Jejum – jejuar é saber renunciar às coisas vãs, supérfluas, para ir ao essencial. “O deserto é o lugar do essencial. ” (Papa Francisco). Muitas vezes deixamos de nos comprometer com o que é o essencial da nossa formação carmelitana e nos deixamos envolver por outros caminhos supérfluos que não nos levam ao crescimento de nossa espiritualidade teresiana-sãojoanista e este apetite desenfreado nos leva ao contratestemunho de nossa identidade por não vivermos em comunhão com a Ordem.

O Jejum – Jejuar é despojarmos dos nossos desejos pessoais, é viver as “relações fraternas marcadas pelas virtudes do amor verdadeiro, gratuito, livre, desinteressado; pelo desapego e humildade. São as virtudes fundamentais para uma vida espiritual que trazem a paz interior e exterior”. (Constituições OCDS, lll-B).

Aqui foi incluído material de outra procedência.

(* ===== verification/TraceContext.v ===== *)
(** * TraceContext: the W3C trace context headers
    (src/axiom/nr_distributed_trace.c)

    The two headers one agent writes and another parses and accepts.  Regular
    expressions are matched by PCRE, which is a parameter: for a pattern and a
    subject, the named groups that took part in the match.  Headers are C
    strings; the clock is a parameter; [*error] is the name of a metric. *)

From S2P Require Import Prelude CString Strings Double Object ObjectJson ObjectParse ObjectRoundtrip ObjectFields StringSplit DistributedTrace.
Local Open Scope Z_scope.

Definition NR_DISTRIBUTED_TRACE_W3C_TRACEPARENT_PARSE_EXCEPTION := lit "Supportability/TraceContext/TraceParent/Parse/Exception".
Definition NR_DISTRIBUTED_TRACE_W3C_TRACESTATE_NONRENTRY := lit "Supportability/TraceContext/TraceState/NoNrEntry".
Definition NR_DISTRIBUTED_TRACE_W3C_TRACESTATE_INVALIDNRENTRY := lit "Supportability/TraceContext/TraceState/InvalidNrEntry".
Definition NR_DISTRIBUTED_TRACE_W3C_TRACECONTEXT_ACCEPT_EXCEPTION := lit "Supportability/TraceContext/Accept/Exception".

Inductive nr_upstream_parent_sampling_control_t := DEFAULT | ALWAYS_KEEP | ALWAYS_DROP.
#[export] Instance sampling_control_eq_dec : EqDecision nr_upstream_parent_sampling_control_t.
Proof. solve_decision. Defined.

(** ** The C library *)

(** What [%.6f] prints. *)
Definition millionths (m : positive) (e : Z) : Z := scaled 1000000 m e.
Definition six_digits (v : Z) : list Z := five_digits (v / 10) ++ [48 + v mod 10].
Definition fixed_6 (radix : Z) (v : Z) : list Z := long_decimal (v / 1000000) ++ radix :: six_digits (v mod 1000000).
Definition format_6f (radix : Z) (d : double) : list Z :=
  match d with
  | SpecFloat.S754_zero s => sign_text s ++ fixed_6 radix 0
  | SpecFloat.S754_infinity s => sign_text s ++ lit "inf"
  | SpecFloat.S754_nan => lit "nan"
  | SpecFloat.S754_finite s m e => sign_text s ++ fixed_6 radix (millionths m e)
  end.

(** [strtol] and [strtoull] for digits of a base, as they are applied to what a pattern of digits matched. *)
Definition strtol_10 (s : list Z) : Z := saturate (of_decimal (span nr_isdigit s).1).
Definition strtol_16 (s : list Z) : Z := saturate (of_hex (span nr_isxdigit s).1).
Definition strtoull_10 (s : list Z) : Z := Z.min (2 ^ 64 - 1) (of_decimal (span nr_isdigit s).1).

(** ** Creating headers *)
Definition nr_priority_double_to_str (radix : Z) (value : double) : list Z :=
  let buf := format_6f radix value in replace_comma (length buf) buf.

Definition NRBLANKSTR (s : option (list Z)) : list Z := default [] s.

Definition nr_distributed_trace_create_w3c_tracestate_header (radix : Z) (now : Z) (dt : option nr_distributed_trace_t)
    (span_id txn_id : option (list Z)) : option (list Z) :=
  match dt with
  | None => None
  | Some _ =>
      trusted_account_key ← nr_distributed_trace_get_trusted_key dt;
      account_id ← nr_distributed_trace_get_account_id dt;
      app_id ← nr_distributed_trace_get_app_id dt;
      let sampled := if nr_distributed_trace_is_sampled dt then lit "1" else lit "0" in
      let priority_buf := nr_priority_double_to_str radix (nr_distributed_trace_get_priority dt) in
      Some (cstr trusted_account_key ++ lit "@nr=0-0-" ++ cstr account_id ++ lit "-" ++ cstr app_id ++ lit "-" ++
            cstr (NRBLANKSTR span_id) ++ lit "-" ++ cstr (NRBLANKSTR txn_id) ++ lit "-" ++ sampled ++ lit "-" ++
            priority_buf ++ lit "-" ++ signed_decimal (long_of (now / NR_TIME_DIVISOR_MS)))
  end.

Definition nr_distributed_trace_create_w3c_traceparent_header (trace_id span_id : option (list Z)) (sampled : bool) :
    option (list Z) :=
  match trace_id, span_id with
  | Some _, Some span_id =>
      let tmp := default [] (nr_string_to_lowercase trace_id) in
      let padding := 32 - nr_strlen (Some tmp) in
      let formatted_trace_id :=
        if 0 <? padding then take 32 (replicate (Z.to_nat padding) 48 ++ tmp) else take 32 tmp in
      let flags := if sampled then lit "01" else lit "00" in
      Some (lit "00-" ++ formatted_trace_id ++ lit "-" ++ cstr span_id ++ lit "-" ++ flags)
  | _, _ => None
  end.

(** ** Parsing headers *)
Definition traceparent_pattern : list Z := lit
  "^(?P<version>[0-9a-f]{2})-(?P<trace_id>[0-9a-f]{32})-(?P<parent_id>[0-9a-f]{16})-(?P<trace_flags>[0-9a-f]{2})(?P<additional>-.*)?$".
Definition tracestate_pattern (header_key : list Z) : list Z :=
  lit "^" ++ header_key ++ lit
  "(?P<version>[0-9]+)-(?P<parent_type>[0-9]+)-(?P<parent_account_id>[0-9a-zA-Z]+)-(?P<parent_application_id>[0-9a-zA-Z]+)-(?P<span_id>[0-9a-zA-Z]*)-(?P<transaction_id>[0-9a-zA-Z]*)-(?P<sampled>[0-9]*)-(?P<priority>[0-9.]*)-(?P<timestamp>[0-9]+)".

Definition substrings : Type := list Z → option (list Z).
Definition nr_regex_substrings_get_named (ss : substrings) (name : list Z) : option (list Z) :=
  (λ v, nr_strndup (Some v) (Z.of_nat (length v))) <$> ss name.

Definition header_buffer : list Z := replicate 260 0.
Definition tracestate_key (trusted_account_key : list Z) : list Z :=
  cstr (snprintf header_buffer 260 (cstr trusted_account_key ++ lit "@nr=")).2.

(** The entries: the buffer of the last one of New Relic's, the others, and their names. *)
Record vendors_t := Vendors {
  header_value : list Z;
  headers_to_be_forwarded : option (list Z);
  vendor_names : option (list Z);
}.

Definition vendor_step (header_key : list Z) (st : vendors_t) (value : option (list Z)) : vendors_t :=
  if nr_strncmp value (Some header_key) (nr_strlen (Some header_key)) =? 0
  then Vendors (default [] (nr_strlcpy (Some (header_value st)) value 260).2) (headers_to_be_forwarded st) (vendor_names st)
  else Vendors (header_value st) (nr_str_append (headers_to_be_forwarded st) value (Some (lit ",")))
         (nr_str_append (vendor_names st) (nro_get_array_string (nr_strsplit value (Some (lit "=")) false) 1).1 (Some (lit ","))).

Definition vendor_loop (header_key : list Z) (vendors : obj) : vendors_t :=
  foldl (λ st index, vendor_step header_key st (nro_get_array_string vendors (Z.of_nat index)).1)
    (Vendors header_buffer None None) (seq 1 (Z.to_nat (nro_getsize vendors))).

Definition set_string_if_any (o : obj) (key : list Z) (str : option (list Z)) : obj :=
  if nr_strlen str =? 0 then o else (nro_set_hash_string o (Some key) str).1.

Section parsing.
Context (radix : Z) (regex_capture : list Z → list Z → option substrings).

Definition nr_distributed_trace_convert_w3c_headers_traceparent (o : obj) (traceparent : option (list Z)) :
    option (list Z) * obj :=
  let failure := (Some NR_DISTRIBUTED_TRACE_W3C_TRACEPARENT_PARSE_EXCEPTION, o) in
  match traceparent, o with
  | Some tp, Some _ =>
      match regex_capture traceparent_pattern (cstr tp) with
      | None => failure
      | Some ss =>
          let traceparent_obj := Some nro_new_hash in
          let str := nr_regex_substrings_get_named ss (lit "version") in
          if 0 =? nr_strcmp str (Some (lit "ff")) then failure
          else if (0 =? nr_strcmp str (Some (lit "00"))) &&
                  (if nr_regex_substrings_get_named ss (lit "additional") is Some _ then true else false) then failure
          else
            let traceparent_obj := (nro_set_hash_string traceparent_obj (Some (lit "version")) str).1 in
            let str := nr_regex_substrings_get_named ss (lit "trace_id") in
            if 0 =? nr_strcmp str (Some (lit "00000000000000000000000000000000")) then failure
            else
              let traceparent_obj := (nro_set_hash_string traceparent_obj (Some (lit "trace_id")) str).1 in
              let str := nr_regex_substrings_get_named ss (lit "parent_id") in
              if 0 =? nr_strcmp str (Some (lit "0000000000000000")) then failure
              else
                let traceparent_obj := (nro_set_hash_string traceparent_obj (Some (lit "parent_id")) str).1 in
                let str := default [] (nr_regex_substrings_get_named ss (lit "trace_flags")) in
                let traceparent_obj := (nro_set_hash_int traceparent_obj (Some (lit "trace_flags")) (int_of (strtol_16 str))).1 in
                (None, (nro_set_hash o (Some (lit "traceparent")) traceparent_obj).1)
      end
  | _, _ => failure
  end.

(** The object of New Relic's entry. *)
Definition tracestate_object (ss : substrings) : obj :=
  let get name := nr_regex_substrings_get_named ss name in
  let o := Some nro_new_hash in
  let o := (nro_set_hash_int o (Some (lit "version")) (int_of (strtol_10 (default [] (get (lit "version")))))).1 in
  let o := (nro_set_hash_int o (Some (lit "parent_type")) (int_of (strtol_10 (default [] (get (lit "parent_type")))))).1 in
  let o := (nro_set_hash_string o (Some (lit "parent_account_id")) (get (lit "parent_account_id"))).1 in
  let o := (nro_set_hash_string o (Some (lit "parent_application_id")) (get (lit "parent_application_id"))).1 in
  let o := set_string_if_any o (lit "span_id") (get (lit "span_id")) in
  let o := set_string_if_any o (lit "transaction_id") (get (lit "transaction_id")) in
  let str := get (lit "sampled") in
  let o := if nr_strlen str =? 0 then o else (nro_set_hash_int o (Some (lit "sampled")) (int_of (strtol_10 (default [] str)))).1 in
  let str := get (lit "priority") in
  let o := if nr_strlen str =? 0 then o
           else let '(priority, endptr) := strtod radix (default [] str) in
                if negb (char_at (default [] str) endptr =? 0) then o
                else (nro_set_hash_double o (Some (lit "priority")) priority).1 in
  (nro_set_hash_long o (Some (lit "timestamp")) (long_of (strtoull_10 (default [] (get (lit "timestamp")))))).1.

Definition nr_distributed_trace_convert_w3c_headers_tracestate (o : obj) (tracestate trusted_account_key : option (list Z)) :
    option (list Z) * obj :=
  match tracestate, o, trusted_account_key with
  | Some _, Some _, Some key =>
      let header_key := tracestate_key key in
      let vendors := nr_strsplit tracestate (Some (lit ",")) false in
      if nro_getsize vendors =? 0 then (Some NR_DISTRIBUTED_TRACE_W3C_TRACESTATE_NONRENTRY, o)
      else
        let st := vendor_loop header_key vendors in
        let o := match vendor_names st with
                 | None => o
                 | Some _ =>
                     let o := (nro_set_hash_string o (Some (lit "tracingVendors")) (vendor_names st)).1 in
                     (nro_set_hash_string o (Some (lit "rawTracingVendors")) (headers_to_be_forwarded st)).1
                 end in
        if nr_strlen (Some (header_value st)) =? 0 then (Some NR_DISTRIBUTED_TRACE_W3C_TRACESTATE_NONRENTRY, o)
        else
          match regex_capture (tracestate_pattern header_key) (cstr (header_value st)) with
          | None => (Some NR_DISTRIBUTED_TRACE_W3C_TRACESTATE_INVALIDNRENTRY, o)
          | Some ss => (None, (nro_set_hash o (Some (lit "tracestate")) (tracestate_object ss)).1)
          end
  | _, _, _ => (Some NR_DISTRIBUTED_TRACE_W3C_TRACESTATE_NONRENTRY, o)
  end.
Lemma slow_run_holds l : ∀ t h os, table_holds t h → Forall params_ok l → occurrences radix l = Some os →
  Z.of_nat (length h) + Z.of_nat (length os) < 2 ^ 31 →
  ∃ t', add_all radix (Some t) l = Some (Some t') ∧ max_slowsqls t' = max_slowsqls t ∧ table_holds t' (h ++ os).
Proof.
  induction l as [|p l IH]; intros t h os Ht Hl; cbn [occurrences add_all].
  { intros [= <-] _. exists t. by rewrite app_nil_r. }
  apply Forall_cons in Hl as [Hp Hl]. unfold nr_slowsqls_add. destruct (slow_of radix p) as [slow|] eqn:Ep; [|done].
  destruct (occurrences radix l) as [rest|] eqn:El; [|done]. cbn [mbind option_bind]. intros [= <-] Hlen.
  destruct slow as [o|].
  - destruct (slow_add_holds t h o Ht) as (t' & -> & Em & Ht'); [by eapply slow_of_single|simpl in Hlen; lia|].
    destruct (IH t' (h ++ [o]) rest Ht' Hl eq_refl) as (t'' & E & Em' & Ht''); [rewrite length_app; simpl in *; lia|].
    exists t''. rewrite <-app_assoc in Ht''. split; [done|]. split; [by rewrite Em'|done].
  - by apply IH.
Qed.
End run.

(** C22: The table keeps the slowest statements. After any additions, each a statement
    with its time, the entries are at most as many as allowed and of distinct statements, and a statement that is missing
    was never slower than any that is there, in which case the table is full.  Each entry has the greatest time of all
    occurrences of its statement; its number, total, least time, and the strings of its slowest instance are those of the
    occurrences since it last came in, which are all of them as long as there were no more distinct statements than room. *)
Theorem nr_slowsqls_keep_slowest `{Allocator Z} (radix max : Z) (l : list (option nr_slowsqls_params_t)) (os : list nr_slowsql_t) :
  0 < max → Forall params_ok l → occurrences radix l = Some os → Z.of_nat (length os) < 2 ^ 31 →
  ∃ t, add_all radix (nr_slowsqls_create max) l = Some (Some t) ∧
    Z.of_nat (length (slowsqls t)) ≤ max ∧ NoDup (sql_id <$> slowsqls t) ∧ ids (slowsqls t) ⊆ ids os ∧
    (∀ o, o ∈ os → sql_id o ∉ sql_id <$> slowsqls t →
      Z.of_nat (length (slowsqls t)) = max ∧ Forall (λ e, max_time o ≤ max_time e) (slowsqls t)) ∧
    Forall (λ e, Forall (λ o, max_time o ≤ max_time e) (of_id (sql_id e) os) ∧
      ∃ older recent, os = older ++ recent ∧ summarizes e (of_id (sql_id e) recent) ∧
        (Z.of_nat (size (ids os)) ≤ max → older = [])) (slowsqls t).
Proof.
  intros Hmx Hl Eos Hlen. unfold nr_slowsqls_create. destruct (Z.leb_spec max 0); [lia|].
  destruct (slow_run_holds radix l (SlowSqls max []) [] os) as (t & Et & Em & Ht); [|done|done|simpl; lia|].
  { split; simpl; [lia|apply NoDup_nil_2|done|apply Forall_nil_2|by intros o ?%elem_of_nil]. }
  exists t. destruct Ht as [[_ Hs] Hn Hsub He Hmiss]. rewrite app_nil_l in *. rewrite Em in *. cbn [max_slowsqls] in *.
  split_and!; [done..|]. eapply Forall_impl; [exact He|]. intros e [(older & recent & E & Hsu & Hold) Hm]. split; [done|].
  exists older, recent. split_and!; [done|done|]. destruct Hold as [Hold|Hold]; [done|]. lia.
Qed.

Lemma nr_slowsqls_keep_slowest_witness :
  let _ := GenerousAllocator.allocator Z in
  let p q d := Some (Params (Some q) d (Some (lit "[]")) (Some (lit "m")) None None None false false) in
  let l := [p (lit "a") 5; p (lit "b") 7; p (lit "a") 6; p (lit "c") 3; p (lit "c") 9] in
  ∃ os t, occurrences 46 l = Some os ∧ add_all 46 (nr_slowsqls_create 2) l = Some (Some t) ∧
    (sql <$> slowsqls t) = [lit "c"; lit "b"] ∧ NoDup (sql_id <$> slowsqls t).
Proof.
  intros al p l. assert (is_Some (occurrences 46 l)) as [os Eos] by (eexists; vm_compute; reflexivity).
  assert (os = default [] (occurrences 46 l)) as Hos by by rewrite Eos.
  destruct (nr_slowsqls_keep_slowest (H:=al) 46 2 l os) as (t & Et & _ & Hn & _).
  - lia.
  - by repeat constructor.
  - done.
  - rewrite Hos. by vm_compute.
  - exists os, t. split_and!; [done|done| |done].
    assert (t = default (SlowSqls 0 []) (default None (add_all 46 (nr_slowsqls_create 2) l))) as -> by by rewrite Et. by vm_compute.
Defined.
(* ===== verification/Md5.v ===== *)
(** * Md5: message digests in pieces, and path hashes (src/axiom/util_md5.c and util_hash.c)

    A context takes a message in pieces of any size.  The reference is RFC 1321:
    the message is padded to a multiple of 64 bytes and goes block by block
    through four rounds of sixteen steps. *)

From S2P Require Import Prelude Memory CString Strings Hash Json Double ObjectParse.
Local Open Scope Z_scope.

(** ** The steps *)
Definition F (x y z : Z) : Z := Z.lxor z (Z.land x (Z.lxor y z)).
Definition G (x y z : Z) : Z := Z.lxor y (Z.land z (Z.lxor x y)).
Definition H (x y z : Z) : Z := Z.lxor (Z.lxor x y) z.
Definition H2 (x y z : Z) : Z := Z.lxor x (Z.lxor y z).
Definition I (x y z : Z) : Z := Z.lxor y (Z.lor x (u32 (Z.lnot z))).

(** The registers, in the roles they have in the next step. *)
Record registers := Registers { ra : Z; rb : Z; rc : Z; rd : Z }.

(** One step changes the register [a]; the next one has it in the role of [b]. *)
Definition STEP (f : Z → Z → Z → Z) (x t s : Z) (r : registers) : registers :=
  let a := u32 (ra r + (f (rb r) (rc r) (rd r) + x + t)) in
  let a := u32 (rotl32 a s + rb r) in
  Registers (rd r) a (rb r) (rc r).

Com Santa Teresinha, aprendemos que, muitas vezes, atos aparentemente triviais têm um valor penitencial muito maior do que severos jejuns ou outros sacrifícios do corpo. “Minhas mortificações consistiam em dominar minha vontade, sempre pronta a impor-se; em não soltar palavra de réplica; em prestar pequenos obséquios, sem alarde”. São João da Cruz (Epistolário, carta 10)“Acerca da Paixão do Senhor, procure… não querer fazer a sua vontade e gosto em nada, pois ela foi a causa da Sua Paixão e Morte”.

A esmola – a espiritualidade teresiana, ao propor a descoberta do nosso “castelo interior”, nos lembra que esse exercício não se esgota em olharmos apenas para nós mesmos, mas passa também pela experiência de cuidarmos do outro. É o que chamamos de solidariedade, empatia, amor.

Uma atitude de desprendimento importante para hoje é a esmola, pois nos abre para os outros; é sinal da própria comunhão trinitária. Às vezes nossa compaixão não é apenas na direção de um pobre que não tem bem material, mas pode ser diante de um solitário, de uma família passando por crise, um jovem que perdeu o sentido da vida mesmo tendo mil motivos para estar bem. Então não se trata somente de uma compaixão na direção de quem não tem nada, mas na direção de quem está faltando alguma coisa e isso roubou o sentido da vida. Somos todos pobres, dependente de Deus e carentes de formação doutrinal, carmelitana, espiritual, humana e social. Pior pobre é aquele que não se acha pobre e assume o papel de Deus.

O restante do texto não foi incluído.